Hess Corporation (HES): A Good Energy Stock to Add to Your Retirement Stock Portfolio
We recently published a list of Retirement Stock Portfolio: 12 Energy Stocks To Consider. In this article, we are going to take a look at where Hess Corporation (NYSE:HES) stands against other energy stocks in retirement stock portfolio.
Navigating Energy Markets: The Financial Pressures on Clean Energy and the Ongoing Role of Fossil Fuels
In 2023, the clean energy sector took the biggest hit, bearing the brunt of global tensions more than any other sector. Supply chain disruptions, the energy crisis following Russia’s invasion of Ukraine, and the subsequent rise in interest rates and inflation impacted all sectors within the natural resources industry. Meanwhile, traditional energy companies capitalized on strong demand and high fossil fuel prices.
Despite these significant challenges, the necessity of transitioning to clean energy has never been more urgent. This is because, without it, the world will suffer from drastic economic losses associated with climate change. According to Deloitte’s report, “Financing the Green Energy Transition: A US$50 Trillion Catch”, the need for collaboration in developing investment strategies is crucial. As such, the collective investment necessary to achieve the transformation to clean energy is between $5 trillion and $7 trillion per year globally through 2050. Even though the renewable sector is facing pressures on financing, global investment in clean energy is set to double the amount going to fossil fuels this year.
According to the International Energy Agency, for the first time in 2024, total energy investment worldwide is expected to exceed $3 trillion, with an estimated $2 trillion going to clean technologies. The remainder is set to go towards coal, oil, and gas. According to the report, the combined investment in renewable power and grids overtook the amount spent on fossil fuels for the first time in 2023. Even though it is improving, the world needs to catch up on investing in clean energy to make the transition successful.
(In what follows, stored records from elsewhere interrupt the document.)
(** The states of a client object: as constructed, after one of its public
    methods, and after the assignments [connect()] and [disconnect()] make
    to a feature module. *)
Inductive reachable (device : Device) : SunapiClient -> Prop :=
| reach_new cfg : reachable device (new_SunapiClient cfg)
| reach_login fuel c w res c' w' :
    reachable device c ->
    login device fuel c w = Some (res, c', w') -> reachable device c'
| reach_logout fuel c w res c' w' :
    reachable device c ->
    logout device fuel c w = Some (res, c', w') -> reachable device c'
| reach_request fuel method endpoint data params c w res c' w' :
    reachable device c ->
    request device fuel method endpoint data params c w = Some (res, c', w') ->
    reachable device c'
| reach_ping fuel c w res c' w' :
    reachable device c ->
    ping device fuel c w = Some (res, c', w') -> reachable device c'
| reach_shared c tok sid :
    reachable device c -> reachable device (assign_session c (Some tok) sid)
| reach_cleared c :
    reachable device c -> reachable device (assign_session c None None).

(** Requests are only ever added to the wire. *)
Definition wire_grows (s s' : SunapiClient * World) : Prop :=
  exists more, wire (snd s') = (wire (snd s) ++ more)%list.

(** The answer is a rejection that carries a response of status 401. *)
Definition answers_401 (s : Settled) : bool :=
  match s with
  | Fulfilled _ => false
  | Rejected e => status_is_401 e
  end.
While the importance of clean energy can not be stressed enough, oil and gas companies continue to play a crucial role in the global energy landscape. They are benefitting from high energy prices and increased demand for fossil fuels as the transition to renewables progresses. This sector remains vital for meeting the world’s immediate energy needs and providing stability in energy markets during the transition period. 2022 was especially a blissful year for them, with skyrocketing oil prices bringing in record profits for oil companies. Big Oil more than doubled its profits to $219 billion. Of course, shareholders were rewarded with substantial returns, with top Western oil companies paying a record $110 billion in dividends and share repurchases to investors in 2022.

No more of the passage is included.